Task objective: Only one stretch of the listing below is wanted. Begin at the line that has "Fixpoint run_all (fuel", stop after the line that has "tag stream node", and repeat every line in between exactly.

Records for the exercise:
⟨

Lemma reads_from {R} s (handler : Z → option (field_handler S R)) b r Q :
  reads_to s handler b r Q → fields_to F s handler b r Q.
Proof. intros Hr. by apply Hr. Qed.
Lemma reads_inner {R} s (handler : Z → option (field_handler S R)) b r Q :
  reads_to s handler b r Q → step_to F s (pb_decode_inner handler b r) Q.
Proof. intros Hr. by apply Hr. Qed.
Lemma parses_inner {R} (handler : Z → option (field_handler S R)) b r v :
  parses_as handler b r v → gives (pb_decode_inner handler b r) v.
Proof. intros Hr s. by apply reads_inner. Qed.
Lemma reads_weaken {R} s (handler : Z → option (field_handler S R)) b r (Q Q' : R → S → Prop) :
  reads_to s handler b r Q → (∀ r' s', Q r' s' → Q' r' s') → reads_to s handler b r Q'.
Proof. intros Hr HQ s' Hi fuel Hf. eapply step_weaken; [by apply Hr|done]. Qed.

Lemma reads_nil {R} s (handler : Z → option (field_handler S R)) r (Q : R → S → Prop) :
  (∀ s', idle s s' → Q r s') → reads_to s handler [] r Q.
Proof. intros HQ s' Hi. by apply fields_to_nil, HQ. Qed.
Lemma reads_end {R} s (handler : Z → option (field_handler S R)) r v :
  r = v → reads_to s handler [] r (λ r' s', r' = v ∧ idle s s').
Proof. intros ->. by apply reads_nil. Qed.
Lemma reads_key {R} s (handler : Z → option (field_handler S R)) tag wt h body rest r r' Q :
  0 < tag < 2 ^ 29 → 0 ≤ wt < 8 → handler tag = Some h →
  (∀ s', idle s s' → gives_at s' (h wt (body ++ rest) r) (rest, r')) →
  reads_to s handler rest r' Q → reads_to s handler (wire_key tag wt ++ body ++ rest) r Q.
Proof.
  intros Ht Hw Eh Hh Hrest s1 Hi.
  eapply (fields_to_key F s1 handler tag wt h body rest r (λ r1 s2, r1 = r' ∧ idle s s2));
    [done|done|done| |].
  - eapply step_weaken; [by apply Hh|]. intros [s' r1] s2 [[= -> ->] Hi'].
    split; [done|]. split; [done|by eapply idle_trans].
  - intros ? s2 [-> Hi']. by apply Hrest.
Qed.
Lemma reads_bytes {R} s (handler : Z → option (field_handler S R)) tag h b rest r r' Q :
  0 < tag < 2 ^ 29 → handler tag = Some h →
  (∀ s', idle s s' →
     gives_at s' (h PB_WT_STRING (enc_varint (Z.of_nat (length b)) ++ b ++ rest) r) (rest, r')) →
  reads_to s handler rest r' Q → reads_to s handler (wire_bytes tag b ++ rest) r Q.
Proof.
  intros Ht Eh Hh Hrest. unfold wire_bytes. rewrite <- !app_assoc, (app_assoc (enc_varint _) b).
  setoid_rewrite (app_assoc (enc_varint _) b) in Hh. by eapply reads_key.
Qed.
Lemma reads_last {R} s (handler : Z → option (field_handler S R)) tag h b r v :
  0 < tag < 2 ^ 29 → handler tag = Some h →
  (∀ s', idle s s' →
     gives_at s' (h PB_WT_STRING (enc_varint (Z.of_nat (length b)) ++ b ++ []) r) ([], v)) →
  reads_to s handler (wire_bytes tag b) r (λ r' s', r' = v ∧ idle s s').
Proof.
  intros Ht Eh Hh. rewrite <- (app_nil_r (wire_bytes tag b)).
  eapply reads_bytes; [done|exact Eh|exact Hh|]. by apply reads_end.
Qed.
(** A field that is followed. *)
Lemma reads_step {R} s (handler : Z → option (field_handler S R)) tag h b rest r P Q :
  0 < tag < 2 ^ 29 → handler tag = Some h →
  (∀ s', idle s s' →
     step_to F s' (h PB_WT_STRING (enc_varint (Z.of_nat (length b)) ++ b ++ rest) r)
       (λ p s'', fst p = rest ∧ P (snd p) s'')) →
  (∀ r' s', P r' s' → fields_to F s' handler rest r' Q) →
  reads_to s handler (wire_bytes tag b ++ rest) r Q.
Proof. intros Ht Eh Hh Hrest s' Hi. eapply fields_to_bytes; [done|exact Eh|by apply Hh|done]. Qed.
Definition node_decode_callback (tag : Z) (stream : istream) (node : NodeDisplay dcb)
  : DM (istream * NodeDisplay dcb) :=
  if tag =? NODE_V1_EXERCISE_TAG then
    let e := match nd_union node with ND_exercise e => e | _ => Node_ExerciseDisplay_zero end in
    do* read_exercise_identity stream in
    ret (stream, node <| nd_union := ND_exercise (e <| ed_chosen_value ::= λ v,
                           v <| cb_sum := Some decode_value_variant_cb |> |>) |>)
  else if tag =? NODE_V1_CREATE_TAG then
    let c := match nd_union node with ND_create c => c | _ => Node_CreateDisplay_zero end in
    do* read_create_identity stream in
    ret (stream, node <| nd_union := ND_create (c <| cd_argument ::= λ v,
                           v <| cb_sum := Some decode_value_variant_cb |> |>) |>)
  else ret (stream, node).

Definition versioned_node_decode_callback (stream : istream)
    (node : DeviceNode dcb (NodeDisplay dcb)) : DM (istream * DeviceNode dcb (NodeDisplay dcb)) :=
  ret (stream,
    if dn_which node =? NODE_V1_TAG
    then node <| dn_v1 ::= λ n, n <| nd_cb_node_type := Some node_decode_callback_cb |> |>
    else node).

(** ** The function pointer call *)

Fixpoint run_all (fuel : nat) : (dcb → istream → DM istream) *
    (dcb → Z → istream → cbValue dcb → DM (istream * cbValue dcb)) :=
  match fuel with
  | O => (λ _ _, nofuel, λ _ _ _ _, nofuel)
  | Datatypes.S fuel =>
      let both := run_all fuel in
      let run := fst both in
      let run_sum := snd both in
      (λ c stream,
         match c with
         | decode_record_field_label_cb => decode_record_field_label stream
         | decode_record_id_field_cb => decode_record_id_field stream
         | decode_record_field_cb => decode_record_field run run_sum stream
         | decode_value_cb => decode_value run run_sum stream
         | decode_textmap_key_cb => decode_textmap_key stream
         | decode_value_text_map_cb => decode_value_text_map run run_sum stream
         | decode_create_cb => decode_create run stream
         | _ => abort
         end,
       λ c tag stream v,
         match c with
         | decode_value_variant_cb => decode_value_variant run tag stream v
         | _ => abort
         end)
  end.
Definition run (fuel : nat) := fst (run_all fuel).
Definition run_sum (fuel : nat) := snd (run_all fuel).

Definition run_node (c : dcb) (tag : Z) (stream : istream) (node : NodeDisplay dcb)
  : DM (istream * NodeDisplay dcb) :=
  match c with
  | node_decode_callback_cb => node_decode_callback tag stream node
  | _ => abort
  end.
Definition run_versioned (c : dcb) (stream : istream) (node : DeviceNode dcb (NodeDisplay dcb))
  : DM (istream * DeviceNode dcb (NodeDisplay dcb)) :=
  match c with
  | versioned_node_decode_callback_cb => versioned_node_decode_callback stream node
  | _ => abort
  end.

(** ** Entry points *)

Definition display_fails (s : dp_state) : dp_state :=
  cleanup_display_items (s <| dp_clear_signing_available := false |> <| dp_display_failed := true |>).

(** One turn of the first loop: [Some ret] is [goto cleanup] with the value to return. *)
Definition format_field (i : nat) : DM (option Z) :=
  let* state := gets (field_at i) in
  if tf_store_failed state then
    do* modify display_fails in
    ret (Some 0)
  else if match tf_config state with Some c => fc_mandatory c | None => false end &&
          negb (is_set (tf_value state)) then
    do* modify (λ s, cleanup_display_items (s <| dp_clear_signing_available := false |>)) in
    ret (Some (-1))
  else
    do* (if is_set (tf_value state) && tf_display state
         then run_format (match tf_config state with Some c => fc_format c | None => no_format end) i
         else ret tt) in
    let* state := gets (field_at i) in
    let* unknown_token := ctx_of cx_unknown_token in
    if tf_store_failed state || unknown_token then
      do* modify display_fails in
      ret (Some 0)
    else ret None.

⟩

Reply:
Fixpoint run_all (fuel : nat) : (dcb → istream → DM istream) *
    (dcb → Z → istream → cbValue dcb → DM (istream * cbValue dcb)) :=
  match fuel with
  | O => (λ _ _, nofuel, λ _ _ _ _, nofuel)
  | Datatypes.S fuel =>
      let both := run_all fuel in
      let run := fst both in
      let run_sum := snd both in
      (λ c stream,
         match c with
         | decode_record_field_label_cb => decode_record_field_label stream
         | decode_record_id_field_cb => decode_record_id_field stream
         | decode_record_field_cb => decode_record_field run run_sum stream
         | decode_value_cb => decode_value run run_sum stream
         | decode_textmap_key_cb => decode_textmap_key stream
         | decode_value_text_map_cb => decode_value_text_map run run_sum stream
         | decode_create_cb => decode_create run stream
         | _ => abort
         end,
       λ c tag stream v,
         match c with
         | decode_value_variant_cb => decode_value_variant run tag stream v
         | _ => abort
         end)
  end.
Definition run (fuel : nat) := fst (run_all fuel).
Definition run_sum (fuel : nat) := snd (run_all fuel).

Definition run_node (c : dcb) (tag : Z) (stream : istream) (node : NodeDisplay dcb)
  : DM (istream * NodeDisplay dcb) :=
  match c with
  | node_decode_callback_cb => node_decode_callback tag stream node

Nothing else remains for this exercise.